Who could have foreseen any of this? Certainly not the mysterious person, a certain ‘Citoyen Garron,’ who had gifted a manuscript of the Éléments de physiologie to the Revolutionary department of public education, the ‘Comité d’instruction publique,’ at the height of the Terror in March 1794. There are a lot of things we don’t know: we don’t know who this person was or whether ‘Garron’ was a pseudonym, we don’t know why the very carefully kept records of manuscripts received by the Comité d’instruction publique do not mention it, and although we do know that it isn’t still in the repository of the Comité d’instruction publique, we don’t know why or or by whom it was removed or how it ended up in the effects of freemason Jean-Pierre Moët of Versailles in 1806. Nor do we know the identity of the ‘Pottier’ who bought it in March 1846 or where it is now.

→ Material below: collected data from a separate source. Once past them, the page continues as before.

(** ** State *)

Definition MLD6_HL : Z := 1.
Definition MLD6_JOIN_DELAYING_MEMBER_TMR_MS : Z := 500.
Definition MLD6_GROUP_DELAYING_MEMBER : Z := 1.
Definition MLD6_GROUP_IDLE_MEMBER : Z := 2.
Definition MLD6_TMR_MS : Z := 100.                 (* MLD6_TMR_INTERVAL *)
Definition MEMP_NUM_MLD6_GROUP : nat := 4.
Definition MLD6_HBH_HLEN : Z := 8.
Definition sizeof_mld_header : Z := 24.
Definition IP6_ROUTER_ALERT_DLEN : Z := 2.
Definition IP6_ROUTER_ALERT_VALUE_MLD : Z := 0.
Definition NETIF_DEL_MAC_FILTER : Z := 0.
Definition NETIF_ADD_MAC_FILTER : Z := 1.

Record mld_group := mk_group {
  group_address : ip6_addr;
  last_reporter_flag : Z;
  group_state : Z;
  g_timer : Z;
  g_use : Z
}.

Record mld_world := mk_mld {
  mw : world;
  groups : gmap loc (node mld_group);
  client_data : gmap Z (option loc)
}.

Definition in_world {A} (m : M world A) : M mld_world A :=
  fun s => match m (mw s) with
           | Ret (a, w) => Ret (a, mk_mld w (groups s) (client_data s))
           | Stuck => Stuck
           | Hang => Hang
           end.

Definition data_of (k : Z) (s : mld_world) : option loc := default None (client_data s !! k).
Definition netif_mld6_data (n : netif) : M mld_world (option loc) := gets (data_of (nif_num n)).
Definition netif_set_client_data (n : netif) (p : option loc) : M mld_world unit :=
  modify (fun s => mk_mld (mw s) (groups s) (<[nif_num n := p]> (client_data s))).
Definition group_at (l : loc) : M mld_world (node mld_group) :=
  s ← get; lift (deref (groups s !! l)).
Definition set_groups (f : gmap loc (node mld_group) -> gmap loc (node mld_group)) : M mld_world unit :=
  modify (fun s => mk_mld (mw s) (f (groups s)) (client_data s)).
Definition upd_group (l : loc) (f : mld_group -> mld_group) : M mld_world unit :=
  nd ← group_at l; set_groups (insert l (Node (f (n_val nd)) (n_next nd))).

Definition with_timer (t st : Z) (g : mld_group) : mld_group :=
  mk_group (group_address g) (last_reporter_flag g) st t (g_use g).
Definition with_flag (f : Z) (g : mld_group) : mld_group :=
  mk_group (group_address g) f (group_state g) (g_timer g) (g_use g).
Definition with_use (u : Z) (g : mld_group) : mld_group :=
  mk_group (group_address g) (last_reporter_flag g) (group_state g) (g_timer g) u.

(** [while (group != NULL) { ...; group = group->next; }] *)
Definition over_groups (body : loc -> M mld_world unit) (head : option loc) : M mld_world unit :=
  s ← get;
  loop (S (size (groups s))) (fun cur : option loc =>
    match cur with
    | None => mret (inr tt)
    | Some l => body l;; nd ← group_at l; mret (inl (n_next nd))
    end) head.

(** ** Operations *)

(** [ip6_options_add_hbh_ra] of ip6.c. *)
Definition ip6_options_add_hbh_ra (p : loc) (nexth value : Z) : M world err_t :=
  let hlen := IP6_OPT_HLEN * 2 + IP6_ROUTER_ALERT_DLEN in
  r ← pbuf_add_header_m p (IP6_HBH_HLEN + hlen);
  if negb (r =? 0) then mret ERR_BUF
  else
    pwrite p 0 [nexth];;
    pwrite p 1 [0];;
    let offset := IP6_HBH_HLEN in
    pwrite p offset [IP6_ROUTER_ALERT_OPTION];;
    pwrite p (offset + 1) [IP6_ROUTER_ALERT_DLEN];;
    let offset := offset + IP6_OPT_HLEN in
    pwrite p offset [value];;
    pwrite p (offset + 1) [0];;
    let offset := offset + IP6_ROUTER_ALERT_DLEN in
    pwrite p offset [IP6_PADN_OPTION];;
    pwrite p (offset + 1) [0];;
    mret ERR_OK.

Section mld6.
Context `{Env} `{LowerLayers}.
Context (lwip_rand : nat -> Z).
Context (mld_mac_filter : netif -> option (ip6_addr -> Z -> M world unit)).

Definition LWIP_RAND : M world Z := t ← next_tick; mret (u32 (lwip_rand t)).

Definition call_filter (n : netif) (a : ip6_addr) (action : Z) : M mld_world unit :=
  match mld_mac_filter n with
  | Some f => in_world (f a action)
  | None => mret tt
  end.

(** The source address of the messages. *)
Definition mld_source (n : netif) : outcome ip6_addr :=
  st ← netif_ip6_addr_state n 0;
  if negb (ip6_addr_isvalid st) then Ret ip6_addr_any else netif_ip6_addr n 0.

(** [mld_hdr] and its checksum. *)
Definition fill_mld_header (p : loc) (type : Z) (src group : ip6_addr) : M world unit :=
  pwrite p 0 [type];;
  pwrite p 1 [0];;
  pwrite p 2 (le_bytes 2 0);;
  pwrite p 4 (le_bytes 2 0);;
  pwrite p 6 (le_bytes 2 0);;
  pwrite p 8 (ip6_bytes group);;
  nd ← pb_node p;
  w ← get;
  c ← lift (ip6_chksum_pseudo (w_pbufs w) (Some p) IP6_NEXTH_ICMP6 (pb_len (n_val nd)) src group);
  pwrite p 2 (le_bytes 2 c).

Definition mld6_send (n : netif) (group : loc) (type : Z) : M mld_world unit :=
  po ← in_world (pbuf_alloc PBUF_IP (sizeof_mld_header + MLD6_HBH_HLEN) PBUF_RAM);
  match po with
  | None => mret tt
  | Some p =>
      r ← in_world (pbuf_remove_header_m p MLD6_HBH_HLEN);
      if negb (r =? 0) then in_world (pbuf_free_m p);; mret tt
      else
        src_addr ← lift (mld_source n);
        g ← group_at group;
        in_world (fill_mld_header p type src_addr (group_address (n_val g)));;
        in_world (ip6_options_add_hbh_ra p IP6_NEXTH_ICMP6 IP6_ROUTER_ALERT_VALUE_MLD);;
        (if type =? ICMP6_TYPE_MLR then upd_group group (with_flag 1) else mret tt);;
        in_world (ip6_output_if p (if ip6_addr_isany src_addr then None else Some src_addr)
                    (Some (group_address (n_val g))) MLD6_HL 0 IP6_NEXTH_HOPBYHOP n);;
        in_world (pbuf_free_m p);;
        mret tt
  end.

Definition mld6_delayed_report (group : loc) (maxresp_in : Z) : M mld_world unit :=
  let maxresp := u16 (maxresp_in / MLD6_TMR_MS) in
  let maxresp := if maxresp =? 0 then 1 else maxresp in
  r ← in_world LWIP_RAND;
  let maxresp := u16 (r mod maxresp) in
  let maxresp := if maxresp =? 0 then 1 else maxresp in
  nd ← group_at group;
  let g := n_val nd in
  if (group_state g =? MLD6_GROUP_IDLE_MEMBER) ||
     ((group_state g =? MLD6_GROUP_DELAYING_MEMBER) && ((g_timer g =? 0) || (maxresp <? g_timer g)))
  then upd_group group (with_timer maxresp MLD6_GROUP_DELAYING_MEMBER)
  else mret tt.

Definition stop_body (n : netif) (cur : option loc) : M mld_world (option loc + unit) :=
  match cur with
  | None => mret (inr tt)
  | Some l =>
      nd ← group_at l;
      call_filter n (group_address (n_val nd)) NETIF_DEL_MAC_FILTER;;
      set_groups (delete l);;
      mret (inl (n_next nd))
  end.
Definition mld6_stop (n : netif) : M mld_world err_t :=
  group ← netif_mld6_data n;
  netif_set_client_data n None;;
  s ← get;
  loop (S (size (groups s))) (stop_body n) group;;
  mret ERR_OK.

Definition mld6_report_groups (n : netif) : M mld_world unit :=
  group ← netif_mld6_data n;
  over_groups (fun l => mld6_delayed_report l MLD6_JOIN_DELAYING_MEMBER_TMR_MS) group.

Definition mld6_lookfor_group (n : netif) (addr : ip6_addr) : M mld_world (option loc) :=
  head ← netif_mld6_data n;
  s ← get;
  r ← lift (find_node (S (size (groups s))) (groups s) (fun g => Ret (ip6_addr_cmp (group_address g) addr)) head);
  mret (snd <$> r).

Definition mld6_new_group (n : netif) (addr : ip6_addr) : M mld_world (option loc) :=
  s ← get;
  if decide (size (groups s) < MEMP_NUM_MLD6_GROUP)%nat then
    let l := new_loc (groups s) in
    head ← netif_mld6_data n;
    set_groups (insert l (Node (mk_group addr 0 MLD6_GROUP_IDLE_MEMBER 0 0) head));;
    netif_set_client_data n (Some l);;
    mret (Some l)
  else mret None.

Definition remove_body (group : loc) (next : option loc) (cur : option loc) : M mld_world (option loc + err_t) :=
  match cur with
  | None => mret (inr ERR_ARG)
  | Some l =>
      nd ← group_at l;
      if decide (n_next nd = Some group) then
        set_groups (insert l (Node (n_val nd) next));; mret (inr ERR_OK)
      else mret (inl (n_next nd))
  end.
Definition mld6_remove_group (n : netif) (group : loc) : M mld_world err_t :=
  head ← netif_mld6_data n;
  nd ← group_at group;
  if decide (head = Some group) then netif_set_client_data n (n_next nd);; mret ERR_OK
  else s ← get; loop (S (size (groups s))) (remove_body group (n_next nd)) head.

(** The group address with the zone of the interface where it needs one. *)
Definition zoned (n : netif) (a : ip6_addr) : ip6_addr :=
  if ip6_addr_lacks_zone a IP6_MULTICAST then ip6_addr_assign_zone a IP6_MULTICAST n else a.

Definition mld6_joingroup_netif (n : netif) (groupaddr : ip6_addr) : M mld_world err_t :=
  let groupaddr := zoned n groupaddr in
  group ← mld6_lookfor_group n groupaddr;
  match group with
  | Some l => upd_group l (fun g => with_use (u8 (g_use g + 1)) g);; mret ERR_OK
  | None =>
      group ← mld6_new_group n groupaddr;
      match group with
      | None => mret ERR_MEM
      | Some l =>
          call_filter n groupaddr NETIF_ADD_MAC_FILTER;;
          mld6_send n l ICMP6_TYPE_MLR;;
          mld6_delayed_report l MLD6_JOIN_DELAYING_MEMBER_TMR_MS;;
          upd_group l (fun g => with_use (u8 (g_use g + 1)) g);;
          mret ERR_OK
      end
  end.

It is between the fragments of information that we do have that I have been working, using Diderot scholar Hippolyte Walferdin’s reliable description of his examination of the manuscript in 1838 to think about who could have sent it in the first place, who kept it under wraps, and who might have been reading it. What seems likely is that prominent philosophes close to the Revolutionary government, lecturing on theories of consciousness in 1795 at the newly-established École normale and then in the Institut national, founded the same year, were using material from Diderot’s Éléments de physiologie without ever saying so. The tense context means that this is far from being a case of plagiarism even though the textual evidence suggests that these philosophes, Garat, Destutt de Tracy, and Cabanis, did use his work and did pass it off as their own. My argument is that they were protecting it at a time when to attribute it to Diderot would have meant that their own lectures would have been closed down (Garat’s almost were anyway), and their Diderotian line of research halted. Instead, through Cabanis and Destutt de Tracy, the highly contentious theories of consciousness, memory, and imagination that Diderot had been developing were pursued through and by them, carefully buried in mountains of repetitive prose, and became very influential.

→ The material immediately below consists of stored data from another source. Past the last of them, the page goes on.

(* ===== verification/Nd6.v ===== *)
(** * Neighbour discovery: the tables

    lwip/src/core/ipv6/nd6.c with the configuration of include/lwipopts.h (one
    packet queued per neighbour, no gateway hook, no address hints): the neighbour
    cache, the destination cache, the on-link prefixes and the default routers, with
    the functions that search, fill and clear them and the messages that are sent.
    [Nd6In] has the messages that arrive and the timer.

    A [struct netif *] in a table is the number of the interface and is followed
    through the list of interfaces, which is part of the state here since neighbour
    discovery changes the addresses of interfaces.  A [neighbor_entry] pointer is an
    index in the neighbour cache.  The holder [multicast_address] is always written
    before it is used and is a local here. *)

From S2P Require Import Prelude LinkedList Ip6Addr World Netif Pbuf Ip6Hdr Custody Buffer InetChksum RawSocket Ip6Out Icmp6 Ip6In Ip6Spec Mld6.

(** ** Data *)

Definition LWIP_ND6_NUM_NEIGHBORS : nat := 10.
Definition LWIP_ND6_NUM_DESTINATIONS : nat := 10.
Definition LWIP_ND6_NUM_PREFIXES : nat := 5.
Definition LWIP_ND6_NUM_ROUTERS : nat := 3.
Definition LWIP_ND6_MAX_MULTICAST_SOLICIT : Z := 3.
Definition LWIP_ND6_REACHABLE_TIME : Z := 30000.
Definition LWIP_ND6_RETRANS_TIMER : Z := 1000.
Definition LWIP_ND6_DELAY_FIRST_PROBE_TIME : Z := 5000.
Definition ND6_TMR_INTERVAL : Z := 1000.
Definition ND6_RTR_SOLICITATION_INTERVAL : Z := 4000.
Definition ND6_HOPLIM : Z := 255.
Definition ND6_2HRS : Z := 7200.

Inductive nd6_neighbor_cache_entry_state :=
  ND6_NO_ENTRY | ND6_INCOMPLETE | ND6_REACHABLE | ND6_STALE | ND6_DELAY | ND6_PROBE.
#[export] Instance nd6_state_eq_dec : EqDecision nd6_neighbor_cache_entry_state.
Proof. solve_decision. Defined.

Would it have mattered to Diderot that his name wasn’t on them? Should it matter to us? I don’t think so at all. He wrote again and again about the transformation of ideas from one person to another, he thought about the transformation of bodies and even species over time. Perhaps he would just have found it funny and interesting that the afterlives of some of his most explosive ideas were ensured by their transformation into laborious prose. And for those of us who read his work now and who are interested in literary and intellectual history, it is both fascinating and salutory to reconstitute the story of that work. Is this the march of knowledge, the whiggish progress of the past towards its flourishing in a triumphant present? Hardly. Instead we learn of the fragility of transmission, the cruelty and weirdness of historical accident, the ease with which painstakingly-acquired knowledge or carefully-crafted writings could be lost and require inventive custodianship. Perhaps we simultaneously heave one sigh in agreement with this dispiriting truth and another in eye-rolling exasperation at this pious conclusion, but whichever it is, let me end with a different unforeseen consequence and surprising transformation.


Here it is, Michel Van Loo’s 1767 portrait of Diderot in a new guise, as an embroidery by talented 2020-21 finalist student Rosemary Smart. What a fine and joyful transformation! May there be many more.